Six patients (17.6% of those with a first de novo recurrent SCAD) went on to have a second recurrence. Although the numbers are small, given the inherently shorter follow-up, this raises the question as to whether recurrence per se marks out a population at particularly high risk of further events. If confirmed in other series, this could have both clinical and pathophysiological significance.
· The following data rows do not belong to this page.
(* ===== verification/Strconv.v ===== *)
(** * Packages [strconv], [strings] and [regexp]: what the BGP code uses of them

    Decimal numbers with the range behaviour of [ParseUint] and [ParseInt]
    (on overflow the error comes with the nearest bound), [strings.TrimSpace]
    on ASCII text, and the leftmost match of the two expressions of the
    policy code, [(\d+)\.\.(\d+)] and [([+-]?)(\d+)]. *)
From S2P Require Import Prelude GoNet.
Local Open Scope Z_scope.

(** ** Decimal digits *)
Definition digit (c : ascii) : Z := ord c - 48.
Fixpoint all_digits (s : string) : bool :=
  match s with EmptyString => true | String c s' => is_digit c && all_digits s' end.

Inductive NumError := ErrSyntax | ErrRange.
#[export] Instance NumError_eq_dec : EqDecision NumError.
Proof. solve_decision. Defined.

(** [strconv.ParseUint(s, 10, bits)]: the value and the error.  The digits are
    read from the left, so a number too large for its width is a range error
    even when something else follows. *)
Fixpoint ParseUint_loop (bits : Z) (s : string) (n : Z) : Z * option NumError :=
  match s with
  | EmptyString => (n, None)
  | String c s' =>
      if is_digit c then
        let n1 := 10 * n + digit c in
        if 2 ^ bits <=? n1 then (2 ^ bits - 1, Some ErrRange) else ParseUint_loop bits s' n1
      else (0, Some ErrSyntax)
  end.
Definition ParseUint (s : string) (bits : Z) : Z * option NumError :=
  if str_empty s then (0, Some ErrSyntax) else ParseUint_loop bits s 0.

(** [strconv.ParseInt(s, 10, 64)]: an optional sign, then [ParseUint]. *)
Definition ParseInt64 (s : string) : Z * option NumError :=
  let '(neg, d) := match s with
                   | String "+" d => (false, d)
                   | String "-" d => (true, d)
                   | _ => (false, s)
                   end in
  let '(un, err) := ParseUint d 64 in
  match err with
  | Some ErrSyntax => (0, Some ErrSyntax)
  | _ =>
      if negb neg && (two63 <=? un) then (two63 - 1, Some ErrRange)
      else if neg && (two63 <? un) then (- two63, Some ErrRange)
      else if neg then (- un, None) else (un, None)
  end.

(** ** [strings.TrimSpace], on ASCII *)
Definition is_space (c : ascii) : bool :=
  let n := ord c in (n =? 32) || ((9 <=? n) && (n <=? 13)).
Fixpoint trim_left (s : string) : string :=
  match s with
  | EmptyString => ""
  | String c s' => if is_space c then trim_left s' else s
  end.
Fixpoint trim_right (s : string) : string :=
  match s with
  | EmptyString => ""
  | String c s' =>
      let t := trim_right s' in
      if is_space c && str_empty t then "" else String c t
  end.
Definition TrimSpace (s : string) : string := trim_right (trim_left s).

(** ** The regular expressions

    [span_digits] is the greedy [\d*] at the start of a text. *)
Fixpoint span_digits (s : string) : string * string :=
  match s with
  | EmptyString => ("", "")
  | String c s' =>
      if is_digit c then let '(d, rest) := span_digits s' in (String c d, rest) else ("", s)
  end.

(** [(\d+)\.\.(\d+)] at the start of a text, then leftmost. *)
Definition match_mask_range (s : string) : option (string * string) :=
  let '(d1, rest) := span_digits s in
  match rest with
  | String "." (String "." rest2) =>
      let '(d2, _) := span_digits rest2 in
      if str_empty d1 || str_empty d2 then None else Some (d1, d2)
  | _ => None
  end.
Fixpoint find_mask_range (s : string) : option (string * string) :=
  match match_mask_range s with
  | Some m => Some m
  | None => match s with EmptyString => None | String _ s' => find_mask_range s' end
  end.

(** [([+-]?)(\d+)] at the start of a text, then leftmost. *)
Definition match_med (s : string) : option (string * string) :=
  let '(sign, rest) := match s with
                       | String "+" r => ("+", r)
                       | String "-" r => ("-", r)
                       | _ => ("", s)
                       end in
  let '(d, _) := span_digits rest in
  if str_empty d then None else Some (sign, d).
Fixpoint find_med (s : string) : option (string * string) :=
  match match_med s with
  | Some m => Some m
  | None => match s with EmptyString => None | String _ s' => find_med s' end
  end.

(** ** Facts *)
Lemma digit_bound c : is_digit c = true → 0 <= digit c <= 9.
Proof. unfold is_digit, digit. intros. bool_to_prop. lia. Qed.

Lemma ParseUint_bound s bits : 0 <= bits → 0 <= (ParseUint s bits).1 < 2 ^ bits.
Proof.
  intros Hb. pose proof (Z.pow_pos_nonneg 2 bits ltac:(lia) Hb) as Hp. unfold ParseUint.
  destruct (str_empty s) eqn:E1; cbn [fst]; [lia|].
  assert (∀ s n, 0 <= n < 2 ^ bits → 0 <= (ParseUint_loop bits s n).1 < 2 ^ bits) as Hl; [|by apply Hl; lia].
  clear s E1. induction s as [|c s IH]; intros n Hn; cbn [ParseUint_loop]; [done|].
  destruct (is_digit c) eqn:Hd; [|cbn; lia]. apply digit_bound in Hd.
  destruct (_ <=? _) eqn:E; bool_to_prop; cbn [fst]; [lia|]. apply IH. lia.
Qed.

(** A digit string ends where the first other character stands. *)
Definition no_digit_head (s : string) : Prop :=
  match s with String c _ => is_digit c = false | EmptyString => True end.

Lemma span_digits_app d rest : all_digits d = true → no_digit_head rest →
  span_digits (d +:+ rest) = (d, rest).
Proof.
  induction d as [|x d IH]; intros Hd Hr; cbn in *; [destruct rest; cbn in *; by rewrite ?Hr|].
  apply andb_true_iff in Hd as [-> Hd]. by rewrite IH.
Qed.

Lemma find_mask_range_text d1 d2 v : all_digits d1 = true → all_digits d2 = true →
  str_empty d1 = false → str_empty d2 = false → no_digit_head v →
  find_mask_range (d1 +:+ ".." +:+ d2 +:+ v) = Some (d1, d2).
Proof.
  intros H1 H2 E1 E2 Hv.
  assert (match_mask_range (d1 +:+ ".." +:+ d2 +:+ v) = Some (d1, d2)) as Hm.
  { unfold match_mask_range. rewrite span_digits_app by done.
    cbn [String.append]. by rewrite span_digits_app, E1, E2. }
  destruct (d1 +:+ ".." +:+ d2 +:+ v) eqn:E; cbn [find_mask_range]; by rewrite Hm.
Qed.

(** The texts of small numbers read back. *)
Lemma Itoa_small n : 0 <= n <= 255 →
  all_digits (Itoa n) = true ∧ str_empty (Itoa n) = false ∧ ParseUint (Itoa n) 8 = (n, None).
Proof.
  intros Hn.
  assert (Forall (λ n, all_digits (Itoa n) = true ∧ str_empty (Itoa n) = false
                       ∧ ParseUint (Itoa n) 8 = (n, None)) (seqZ 0 256)) as H.
  { apply (bool_decide_unpack _). vm_compute. exact I. }
  rewrite Forall_forall in H. apply H, elem_of_seqZ. lia.
Qed.

(** ** Numbers with a sign between spaces

    The number a digit string stands for, and the texts the action accepts. *)
Fixpoint decimal (acc : Z) (s : string) : Z :=
  match s with
  | EmptyString => acc
  | String c s' => decimal (10 * acc + digit c) s'
  end.

Lemma decimal_mono d : all_digits d = true → ∀ acc, 0 <= acc → acc <= decimal acc d.
Proof.
  induction d as [|c d IH]; intros Hd acc Ha; cbn in *; [lia|].
  apply andb_true_iff in Hd as [Hc Hd]. apply digit_bound in Hc.
  specialize (IH Hd (10 * acc + digit c) ltac:(lia)). lia.
Qed.

Lemma ParseUint_loop_decimal bits d : all_digits d = true → ∀ acc, 0 <= acc →
  ParseUint_loop bits d acc =
    if str_empty d || (decimal acc d <? 2 ^ bits) then (decimal acc d, None) else (2 ^ bits - 1, Some ErrRange).
Proof.
  induction d as [|c d IH]; intros Hd acc Ha; cbn [ParseUint_loop decimal str_empty orb]; [done|].
  cbn in Hd. apply andb_true_iff in Hd as [Hc Hd]. rewrite Hc. apply digit_bound in Hc.
  pose proof (decimal_mono d Hd (10 * acc + digit c) ltac:(lia)).
  destruct (2 ^ bits <=? 10 * acc + digit c) eqn:E; bool_to_prop.
  - by rewrite (proj2 (Z.ltb_ge _ _)) by lia.
  - rewrite IH by (done || lia). destruct d; [cbn|done]. by rewrite (proj2 (Z.ltb_lt _ _)) by lia.
Qed.

Lemma ParseUint_decimal bits d : all_digits d = true → str_empty d = false →
  ParseUint d bits = if decimal 0 d <? 2 ^ bits then (decimal 0 d, None) else (2 ^ bits - 1, Some ErrRange).
Proof.
  intros Hd He. unfold ParseUint. rewrite He, ParseUint_loop_decimal by (done || lia). by rewrite He.
Qed.

Lemma is_digit_not_sign c : is_digit c = true → c ≠ "+"%char ∧ c ≠ "-"%char ∧ is_space c = false.
Proof.
  intros Hc. split_and!; [intros ->; done..|]. unfold is_digit, is_space in *. bool_to_prop.
  rewrite (proj2 (Z.eqb_neq _ 32)), (proj2 (Z.leb_gt _ 13)) by lia. by destruct (_ <=? _).
Qed.

(** A text with no spaces at its ends is its own trimming. *)
Lemma trim_right_id s : (∀ c, str_elem c s = true → is_space c = false) → trim_right s = s.
Proof.
  induction s as [|c s IH]; intros H; cbn; [done|].
  rewrite (H c) by (cbn; by rewrite decide_True). cbn. f_equal. apply IH.
  intros d Hd. apply H. cbn. by case_decide.
Qed.
Lemma trim_right_spaces s w : (∀ c, str_elem c w = true → is_space c = true) →
  trim_right (s +:+ w) = trim_right s.
Proof.
  intros Hw. induction s as [|c s IH]; cbn; [|by rewrite IH].
  induction w as [|c w IH]; cbn; [done|]. rewrite (Hw c) by (cbn; by rewrite decide_True).
  rewrite IH; [done|]. intros d Hd. apply Hw. cbn. by case_decide.
Qed.
Lemma trim_left_spaces w s : (∀ c, str_elem c w = true → is_space c = true) →
  trim_left (w +:+ s) = trim_left s.
Proof.
  induction w as [|c w IH]; intros Hw; cbn; [done|]. rewrite (Hw c) by (cbn; by rewrite decide_True).
  apply IH. intros d Hd. apply Hw. cbn. by case_decide.
Qed.

(** What may stand before the digits. *)
Definition signs : list string := [""; "+"; "-"].
Definition spaces (w : string) : Prop := ∀ c, str_elem c w = true → is_space c = true.

Lemma all_digits_elem d c : all_digits d = true → str_elem c d = true → is_digit c = true.
Proof.
  induction d as [|x d IH]; cbn; [done|]. rewrite andb_true_iff. intros [Hx Hd].
  case_decide; [by subst|by apply IH].
Qed.

Lemma TrimSpace_med w1 sign d w2 : spaces w1 → spaces w2 → sign ∈ signs →
  all_digits d = true → str_empty d = false → TrimSpace (w1 +:+ sign +:+ d +:+ w2) = sign +:+ d.
Proof.
  intros H1 H2 Hs Hd He. unfold TrimSpace. rewrite trim_left_spaces by done.
  assert (∀ c, str_elem c (sign +:+ d) = true → is_space c = false) as Hns.
  { intros c. rewrite str_elem_app, orb_true_iff. intros [Hc|Hc];
      [|by apply is_digit_not_sign, (all_digits_elem d)].
    unfold signs in Hs. set_unfold in Hs. destruct Hs as [-> | [-> | [-> | []]]]; cbn in Hc;
      [done|case_decide; by subst..]. }
  assert (trim_left (sign +:+ d +:+ w2) = (sign +:+ d) +:+ w2) as ->.
  { rewrite <- str_app_assoc. destruct (sign +:+ d) as [|c s] eqn:E.
    - destruct d; [done|]. by destruct sign.
    - cbn. by rewrite Hns by (cbn; by rewrite decide_True). }
  rewrite trim_right_spaces by done. by apply trim_right_id.
Qed.

Lemma find_med_text sign d : sign ∈ signs → all_digits d = true → str_empty d = false →
  find_med (sign +:+ d) = Some (sign, d).
Proof.
  intros Hs Hd He.
  assert (span_digits d = (d, "")) as Hsp.
  { rewrite <- (str_app_nil_r d) at 1. by apply span_digits_app. }
  assert (match_med (sign +:+ d) = Some (sign, d)) as Hm.
  { unfold match_med. unfold signs in Hs. set_unfold in Hs. destruct Hs as [-> | [-> | [-> | []]]]; cbn [String.append].
    - destruct d as [|c d]; [done|]. cbn in Hd. apply andb_true_iff in Hd as [Hc _].
      destruct (is_digit_not_sign c Hc) as (Hp & Hm & _).
      assert (match String c d with String "+" r => ("+", r) | String "-" r => ("-", r) | _ => ("", String c d) end
              = ("", String c d)) as ->.
      { by destruct c as [[] [] [] [] [] [] [] []]. }
      by rewrite Hsp.
    - by rewrite Hsp, He.
    - by rewrite Hsp, He. }
  destruct (sign +:+ d) eqn:E; cbn [find_med]; by rewrite Hm.
Qed.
SCAD remains a clinical challenge both acutely in the cardiac catheterisation laboratory and subsequently in the clinic. Whilst the findings reported by Main et al require corroboration in other large series, understanding and ultimately reducing the risk of dissection extension and de novo recurrence after SCAD are key to reducing patient morbidity. Further progress will require both larger prospective series with longer follow-up and international research collaboration targeting enhanced understanding of the underlying pathophysiology and ultimately the refinement of a specific treatment strategy for SCAD.
Acknowledgements
The authors are grateful for the support of the British Heart Foundation, the Leicester NIHR Biomedical Research Centre, the NIHR RD-TRC and Beat SCAD.
Conflict of interest statement
D. Adlam has received research funding from AstraZeneca and St. Jude Medical (now part of Abbott Vascular). The other authors have no conflicts of interest to declare.